Spatenstich für Pflege- und Seniorenheim in Schöllbronn

Bisweilen kann die Quadratur des Kreises gelingen. Auf jeden Fall oben in Schöllbronn. Denn zeitgleich wird die Turnhalle gebaut, die neue Erschließungsstraße und das Pflege- und Seniorenheim. „Ich hätte nicht gedacht dass ich mit meiner Bitte überlebe“, merkte mit einem Augenzwinkern Ortsvorsteher Steffen Neumeister an. Er dankte allen beteiligten Fachämtern für ihr großes Engagement. Auf einer Serviette sei dereinst der Plan für die Achse Schule, Kindergarten und Seniorenheim entstanden, gezeichnet von OB Johannes Arnold, so Neumeister. Nun werde der letzte Baustein der Potenzialstudio für Schöllbronn verwirklicht, gebaut an der Lebensader, dem Dorfbach. Nun haben wir allen Generationen ein entsprechendes Angebot.

"Ich überlege mir, ob ich hier nicht meinen Lebensabend verbringe, allein schon wegen des grandiosen Blickes, den man von der künftigen Cafeteria haben wird, so der Rathauschef. 45 Pflegezimmer und 15 Wohneinheiten werden auf dem 4000 Quadratmeter großen Grundstück mit Hanglage entstehen. Auch Arnold dankte den Ämtern, aber ganz besonders dem Betreiber, der sich auf den Gestaltungsbeirat eingelassen habe. In ihm saßen neben Ortschaftsratsvertretern auch Externe, um gute Ideen passgenau für Schöllbronn zu machen. Aber auch dem Ortschaftsrat und dem Gemeinderat sei gedankt, dass diese drei Etappen genommen werden konnten, von der Schule über die Halle bis hin nun zum Pflegeheim, hob Arnold heraus.

Als aufregend bezeichnete Alexander Lakmann die Zeit der Entwicklung.
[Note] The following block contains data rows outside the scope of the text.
(** A layer is on the map after a log only if it was there before or the
    log adds it. *)
Lemma replay_elem (on : gset nat) (log : list event) (x : nat) :
  x ∈ replay on log -> x ∈ on \/ EvAddLayer x ∈ log.
Proof.
  revert on. induction log as [|e log IH]; intros on Hin; [now left|].
  cbn in Hin. apply IH in Hin as [Hin | Hin].
  - destruct e; cbn in Hin; try (now left).
    + apply elem_of_union in Hin as [Hin | Hin]; [|now left].
      apply elem_of_singleton in Hin as ->. right. apply list_elem_of_here.
    + apply elem_of_difference in Hin as [Hin _]. now left.
  - right. now apply list_elem_of_further.
Qed.

(** C1. Two calls of [drawMultiRoutes] in succession, from any well-formed
    page: both complete; afterwards the live route overlays are exactly the
    layers recorded by the second call, one per route of the second result
    set and in its order, and no layer of the first call is on the map. The
    log of the second call removes every layer of the first call before it
    adds any of its own, and at no point of that log are a layer of the
    first call and a layer of the second on the map together. *)
Theorem redraw_replaces_overlays (d1 d2 : RouteResultSet) (w0 : World) :
  wf_world w0 ->
  exists w1 t1 w2 t2,
    drawMultiRoutes d1 w0 = (Normal tt, w1, t1)
    /\ drawMultiRoutes d2 w1 = (Normal tt, w2, t2)
    /\ live_routes w2 = list_to_set (routeLayers w2)
    /\ NoDup (routeLayers w2)
    /\ Forall2 (overlay_of w2) (routeLayers w2) (routes d2)
    /\ (forall id, id ∈ routeLayers w1 -> id ∉ on_map w2)
    /\ (exists rest,
           t2 = (EvRemoveLayer <$> routeLayers w1)
                ++ (EvAddLayer <$> routeLayers w2) ++ rest
           /\ Forall (fun e => ~ layer_event e) rest)
    /\ (forall p q a b,
           t2 = p ++ q -> a ∈ routeLayers w1 -> b ∈ routeLayers w2 ->
           ~ (a ∈ replay (on_map w1) p /\ b ∈ replay (on_map w1) p))
    /\ replay (on_map w1) t2 = on_map w2.
Proof.
  intros Hwf0.
  pose proof (drawMultiRoutes_wf d1 w0 Hwf0) as Hwf1.
  destruct (drawMultiRoutes_run d1 w0)
    as (ids1 & w1 & rest1 & Hrun1 & _ & Hobj1 & _ & _ & _ & Hdom1 & _ & Hrl1 & _).
  rewrite Hrun1 in Hwf1. cbn [fst snd] in Hwf1.
  destruct Hwf1 as [Hmap1 Hroutes1 Htracked1 _ _ _].
  destruct (drawMultiRoutes_run d2 w1)
    as (ids2 & w2 & rest2 & Hrun2 & Hrest2 & Hobj2 & Hnd2 & Hfresh2 & Hkeep2 & Hdom2
        & Hon2 & Hrl2 & _).
  exists w1. eexists. exists w2. eexists. split; [exact Hrun1|]. split; [exact Hrun2|].
  rewrite Hrl2.
  (* a layer of the first call exists, so it is none of the second *)
  assert (Hold1 : forall a, a ∈ routeLayers w1 -> a ∈ dom (objects w1)).
  { intros a Ha. apply is_route_layer_dom, Hroutes1, Ha. }
  assert (Hdisj : forall a, a ∈ routeLayers w1 -> a ∉ ids2).
  { intros a Ha Hin. exact (Hfresh2 a Hin (Hold1 a Ha)). }
  assert (Hnew : forall b, b ∈ ids2 -> b ∉ on_map w1).
  { intros b Hb Hin. exact (Hfresh2 b Hb (Hmap1 b Hin)). }
  assert (Hgone : forall id, id ∈ routeLayers w1 -> id ∉ on_map w2).
  { intros id Hid. rewrite Hon2. intros Hin.
    apply elem_of_union in Hin as [Hin | Hin].
    - apply elem_of_list_to_set in Hin. exact (Hdisj id Hid Hin).
    - apply elem_of_difference in Hin as [_ Hnot]. apply Hnot.
      now apply elem_of_list_to_set. }
  split.
  { apply set_eq. intros id. rewrite elem_of_live_routes, elem_of_list_to_set. split.
    - intros [Hin Hr]. rewrite Hon2 in Hin.
      apply elem_of_union in Hin as [Hin | Hin]; [now apply elem_of_list_to_set in Hin|].
      apply elem_of_difference in Hin as [Hin Hnot]. exfalso. apply Hnot.
      apply Htracked1, elem_of_live_routes. split; [exact Hin|].
      unfold is_route_layer in *. rewrite <- Hkeep2; [exact Hr|]. apply Hmap1, Hin.
    - intros Hin. split.
      + rewrite Hon2. apply elem_of_union_l. now apply elem_of_list_to_set.
      + apply list_elem_of_lookup in Hin as [k Hk].
        destruct (Forall2_lookup_l _ _ _ _ _ Hobj2 Hk) as (r & _ & Hr).
        unfold is_route_layer. now rewrite Hr. }
  split; [exact Hnd2|].
  split.
  { apply Forall2_same_length_lookup. split; [eapply Forall2_length, Hobj2|].
    intros k id r Hid Hr. split.
    - rewrite Hon2. apply elem_of_union_l, elem_of_list_to_set.
      eapply list_elem_of_lookup_2, Hid.
    - exact (Forall2_lookup_lr _ _ _ _ _ _ Hobj2 Hid Hr). }
  split; [exact Hgone|].
  apply page_not_layer in Hrest2.
  split; [exists rest2; split; [reflexivity | exact Hrest2]|].
  split.
  { intros p q a b Hpq Ha Hb [Hain Hbin].
    apply replay_elem in Hbin as [Hbin | Hbin]; [exact (Hnew b Hb Hbin)|].
    (* [p] holds an addition, so it reaches past the removals *)
    symmetry in Hpq. apply app_eq_app in Hpq as [l [[Hp Hq] | [Hp Hq]]].
    - (* the removals are a prefix of [p], [p] = removals ++ [l] *)
      subst p. rewrite replay_app, replay_removes in Hain.
      apply replay_elem in Hain as [Hain | Hain].
      + apply elem_of_difference in Hain as [_ Hnot]. apply Hnot.
        now apply elem_of_list_to_set.
      + assert (Hl : EvAddLayer a ∈ (EvAddLayer <$> ids2) ++ rest2).
        { rewrite Hq. apply elem_of_app. now left. }
        apply elem_of_app in Hl as [Hl | Hl].
        * apply list_elem_of_fmap in Hl as (x & Hx & Hin). injection Hx as <-.
          exact (Hdisj a Ha Hin).
        * rewrite Forall_forall in Hrest2. apply (Hrest2 _ Hl). exact I.
    - (* [p] is a prefix of the removals: it adds nothing *)
      assert (Hin : EvAddLayer b ∈ EvRemoveLayer <$> routeLayers w1).
      { rewrite Hp. apply elem_of_app. now left. }
      apply list_elem_of_fmap in Hin as (x & Hx & _). discriminate Hx. }
  rewrite !replay_app, replay_removes, replay_adds, (replay_other _ _ Hrest2).
  now rewrite Hon2.
Qed.

(** ** Coordinate text *)

Lemma span_app (p : N -> bool) (a b : jsstring) :
  Forall (fun c => p c = true) a ->
  match b with [] => True | c :: _ => p c = false end ->
  span p (a ++ b) = (a, b).
Proof.
  intros Ha Hb. induction Ha as [|c a Hc _ IH]; simpl.
  - destruct b as [|c b]; [reflexivity|]. simpl. now rewrite Hb.
  - now rewrite Hc, IH.
Qed.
Genau zweieinhalb Jahres habe es nun gedauert bis zum Spatenstich.
Die Zahnräder hätten gut ineinander gegriffen, weshalb er den Fachabteilungen bei der Stadt seinen besonderen Dank aussprach. Neben der Zauneidechse sorgte auch der Feueralter für Verzögerungen. Ihnen wurde in unmittelbarer Nachbarschaft ein neues Zuhause geschaffen. Wir haben jene Blumen und Pflanzen ausgesät, die diese Insekten bevorzugen. Der Eidechsenzaun wird erst am Ende der Bauzeit abgebaut werden. Mit rund 18 Monaten rechnet Neumeister, dann könnten die ersten in das neue Heim einziehen.